Le Premier ministre par intérim Ilie Bolojan a vivement critiqué le Parti social-démocrate, qu’il accuse de fuir ses responsabilités dans les négociations pour la formation d’un nouveau gouvernement. Dans un entretien à Digi FM, il a dénoncé un parti qui « se cache » et refuse d’assumer la fonction de Premier ministre.


Selon lui, cette attitude alimente un vide politique et ouvre la voie à des scénarios alternatifs, comme la nomination d’un chef de gouvernement technocrate. Il s’est toutefois montré sceptique quant à la viabilité d’un tel exécutif dans le contexte actuel, estimant qu’en l’absence de mandat politique clair, le soutien parlementaire risquerait d’être instable et opportuniste.
Le Parti national libéral, a-t-il précisé, n’a discuté d’aucun nom avec le président Nicușor Dan et rejette l’idée d’un gouvernement technocratique composé de « ministres de substitution » du PSD. « Si les ministres ne sont que des relais du PSD, nous ne voterons pas ce gouvernement », a-t-il averti.
Sans exclure en principe un exécutif dirigé par les sociaux-démocrates, Ilie Bolojan reproche à ces derniers d’avoir provoqué la chute du précédent cabinet avant de se retirer des négociations. « Le PSD a démantelé le gouvernement et se dérobe désormais », a-t-il insisté, appelant le parti à proposer une solution claire.
Les discussions avec le président se poursuivent, sans qu’aucune décision n’ait encore été arrêtée. Les échanges portent notamment sur la situation budgétaire, les engagements européens liés au plan de relance et les différentes configurations gouvernementales possibles.
Le chef du gouvernement par intérim met en garde contre les risques d’un blocage prolongé, alors que les prérogatives d’un exécutif intérimaire restent limitées. L’absence d’un gouvernement pleinement investi avant la pause parlementaire pourrait compliquer davantage la gestion des affaires courantes.
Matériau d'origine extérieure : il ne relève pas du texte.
Lemma writes_within_set_opcode_and_rm lo hi l offset opcode top :
  bytes_ok l -> byte_ok opcode -> byte_ok top ->
  0 <= lo <= offset - 2 -> offset <= hi <= Z.of_nat (length l) ->
  writes_within lo hi l (set_opcode_and_rm l offset opcode top).
Proof.
  intros. unfold set_opcode_and_rm. apply writes_within_bind.
  - apply writes_within_set_at; (done || lia).
  - intros l' Hok' Hlen'. apply writes_within_update_at; [done| |lia|lia].
    intros. by apply reg_to_rm_byte.
Qed.

Ltac byte_list :=
  repeat (apply Forall_cons_2; [unfold byte_ok; solve [in_range]|]); apply Forall_nil_2.

Lemma apply_bytes_window kind l offset :
  bytes_ok l -> 0 <= offset - (window kind).1 ->
  offset + (window kind).2 <= Z.of_nat (length l) ->
  writes_within (offset - (window kind).1) (offset + (window kind).2) l (apply_bytes kind l offset).
Proof.
  intros Hok Hlo Hhi.
  destruct kind; cbn [window fst snd apply_bytes] in *;
    try solve [apply writes_within_ok; done];
    try solve [apply writes_within_copy_at; [done|byte_list|lia|cbn [length]; lia|lia]];
    try solve [apply writes_within_set_opcode_and_rm; (done || lia)];
    try solve [apply writes_within_set_at; (done || lia)];
    try solve [apply writes_within_bind;
      [ apply writes_within_update_at; [done|apply rex_to_b_byte|lia|lia]
      | intros; apply writes_within_set_opcode_and_rm; (done || lia) ]].
  - apply writes_within_bind.
    + destruct (inst_offset =? 6) eqn:E6.
      * apply Z.eqb_eq in E6 as ->. cbn.
        apply writes_within_update_at; [done|apply evex_r_to_b_byte|lia|lia].
      * destruct (_ || _); [|by apply writes_within_ok].
        apply writes_within_update_at; [done|apply rex_to_b_byte|lia|lia].
    + intros. destruct (inst_offset =? 6);
        apply writes_within_set_opcode_and_rm; (done || lia).
  - destruct (get_at_byte l (offset - 3)) as (rex & -> & Hr); [done|lia|].
    destruct (get_at_byte l (offset - 1)) as (modrm & -> & Hm); [done|lia|].
    unfold mbind, res_bind, byte_ok in *.
    repeat case_match; try (by apply writes_within_ok);
      (apply writes_within_copy_at; [done|byte_list|lia|cbn [length]; lia|lia]).
  - destruct (get_at_byte l (offset - 3)) as (rex & -> & Hr); [done|lia|].
    destruct (get_at_byte l (offset - 1)) as (modrm & -> & Hm); [done|lia|].
    unfold mbind, res_bind, byte_ok in *.
    apply writes_within_copy_at; [done| |lia|cbn [length]; lia|lia].
    case_match; byte_list.
Qed.

(** Updating known bytes in the middle of a buffer. *)
Lemma get_at_app pre x post :
  get_at (pre ++ x :: post) (Z.of_nat (length pre)) = Ok x.
Proof.
  unfold get_at. rewrite decide_True by lia. rewrite Nat2Z.id.
  by rewrite list_lookup_middle.
Qed.

Lemma copy_at_app pre src old post :
  length src = length old ->
  copy_at (pre ++ old ++ post) (Z.of_nat (length pre)) src = Ok (pre ++ src ++ post).
Proof.
  intros Hlen. unfold copy_at. rewrite decide_True by (rewrite !length_app; lia).
  rewrite Nat2Z.id, take_app_length, Hlen, <- drop_drop, drop_app_length.
  by rewrite drop_app_length.
Qed.

Lemma set_at_app pre x y post :
  set_at (pre ++ x :: post) (Z.of_nat (length pre)) y = Ok (pre ++ y :: post).
Proof. rewrite set_at_copy_at. apply (copy_at_app pre [y] [x] post eq_refl). Qed.

Lemma update_at_app pre x post f :
  update_at (pre ++ x :: post) (Z.of_nat (length pre)) f = Ok (pre ++ f x :: post).
Proof. unfold update_at. rewrite get_at_app. apply set_at_app. Qed.

Lemma set_opcode_and_rm_app pre x op modrm post opcode top :
  set_opcode_and_rm (pre ++ x :: op :: modrm :: post) (Z.of_nat (length pre) + 3) opcode top =
  Ok (pre ++ x :: opcode :: reg_to_rm top modrm :: post).
Proof.
  unfold set_opcode_and_rm.
  replace (Z.of_nat (length pre) + 3 - 2) with (Z.of_nat (length (pre ++ [x])))
    by (rewrite length_app; cbn [length]; lia).
  replace (Z.of_nat (length pre) + 3 - 1) with (Z.of_nat (length (pre ++ [x; opcode])))
    by (rewrite length_app; cbn [length]; lia).
  replace (pre ++ x :: op :: modrm :: post) with ((pre ++ [x]) ++ op :: modrm :: post)
    by (by rewrite <- app_assoc).
  rewrite set_at_app. unfold mbind, res_bind.
  replace ((pre ++ [x]) ++ opcode :: modrm :: post) with ((pre ++ [x; opcode]) ++ modrm :: post)
    by (by rewrite <- !app_assoc).
  rewrite update_at_app. by rewrite <- app_assoc.
Qed.

Lemma immediate_form_apply kind i opcode ext pre rex op modrm post :
  immediate_form kind = Some (i, opcode, ext) -> i = 3 \/ i = 4 ->
  apply_bytes kind (pre ++ rex :: op :: modrm :: post) (Z.of_nat (length pre) + 3) =
  Ok (pre ++ rex_to_b i rex :: opcode :: reg_to_rm (Z.lor 0xc0 (Z.shiftl ext 3)) modrm :: post).
Proof.
  intros Hk Hi.
  assert (Z.of_nat (length pre) + 3 - 3 = Z.of_nat (length pre)) as Ho by lia.
  destruct kind; try discriminate; injection Hk as <- <- <-; cbn [apply_bytes];
    rewrite ?Ho; try (rewrite update_at_app; unfold mbind, res_bind; apply set_opcode_and_rm_app).
  replace ((inst_offset =? 3) || (inst_offset =? 4)) with true by (destruct Hi; subst; done).
  rewrite update_at_app; unfold mbind, res_bind; apply set_opcode_and_rm_app.
Qed.

Lemma tlsdesc_le_fields i rex modrm :
  (i = 3 \/ (i = 4 /\ Z.land rex 0x40 = 0x40)) -> byte_ok rex -> byte_ok modrm ->
  let modrm' := Z.lor 0xc0 (Z.land (wshr 8 modrm 3) 7) in
  rm_number i (le_prefix i rex) modrm' = reg_number i rex modrm /\
  Z.shiftr modrm' 3 = 0x18 /\ Z.land (le_prefix i rex) 8 = 8.
Proof.
  intros Hi Hr Hm.
  pose (P := fun i rex modrm =>
    let modrm' := Z.lor 0xc0 (Z.land (wshr 8 modrm 3) 7) in
    (rm_number i (le_prefix i rex) modrm' =? reg_number i rex modrm) &&
    (Z.shiftr modrm' 3 =? 0x18) && (Z.land (le_prefix i rex) 8 =? 8)).
  enough (P i rex modrm = true) as HP.
  { unfold P in HP. cbv zeta in *. rewrite !andb_true_iff, !Z.eqb_eq in HP. tauto. }
  destruct Hi as [->|[-> Hb]].
  - revert rex modrm Hr Hm.
    exact (fun rex modrm => all_byte_pairs_spec (P 3) rex modrm ltac:(vm_compute; reflexivity)).
  - pose proof (all_byte_pairs_spec
      (fun rex modrm => implb (Z.land rex 0x40 =? 0x40) (P 4 rex modrm)) rex modrm
      ltac:(vm_compute; reflexivity) Hr Hm) as H.
    cbn beta in H. by rewrite Hb in H.
Qed.

Lemma tlsdesc_ie_fields rex modrm :
  byte_ok rex -> byte_ok modrm ->
  let rex' := if Z.land (wshr 8 rex 2) 1 =? 0 then 0x48 else 0x4c in
  let modrm' := Z.lor 0x05 (wshl 8 (Z.land (wshr 8 modrm 3) 7) 3) in
  reg_number 3 rex' modrm' = reg_number 3 rex modrm /\
  Z.land modrm' 0xc7 = 0x05 /\ Z.land rex' 8 = 8.
Proof.
  intros Hr Hm.
  pose proof (all_byte_pairs_spec (fun rex modrm =>
    let rex' := if Z.land (wshr 8 rex 2) 1 =? 0 then 0x48 else 0x4c in
    let modrm' := Z.lor 0x05 (wshl 8 (Z.land (wshr 8 modrm 3) 7) 3) in
    (reg_number 3 rex' modrm' =? reg_number 3 rex modrm) &&
    (Z.land modrm' 0xc7 =? 0x05) && (Z.land rex' 8 =? 8)) rex modrm
    ltac:(vm_compute; reflexivity) Hr Hm) as H.
  cbv zeta beta in *. rewrite !andb_true_iff, !Z.eqb_eq in H. tauto.
Qed.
Sur le plan économique, Ilie Bolojan a également souligné les déséquilibres structurels des finances publiques, avec des dépenses salariales élevées dans le secteur public et des recettes parmi les plus faibles de l’Union européenne. Il a plaidé pour une réforme progressive, incluant un étalement des hausses salariales des hauts responsables.
Les tensions politiques s’étendent aussi à certains projets énergétiques et d’infrastructures, sans remettre en cause, selon lui, les partenariats stratégiques de la Roumanie.
En parallèle, le PSD accuse Ilie Bolojan d’avoir multiplié les nominations dans des institutions publiques après la chute du gouvernement, dénonçant une distribution de postes à des proches. Le parti avertit que ces décisions pourraient être annulées une fois un nouvel exécutif en place.
Dans ce contexte de blocage et de tensions, la Roumanie reste plongée dans une incertitude politique, sans accord clair sur la future majorité ni sur le nom du prochain Premier ministre.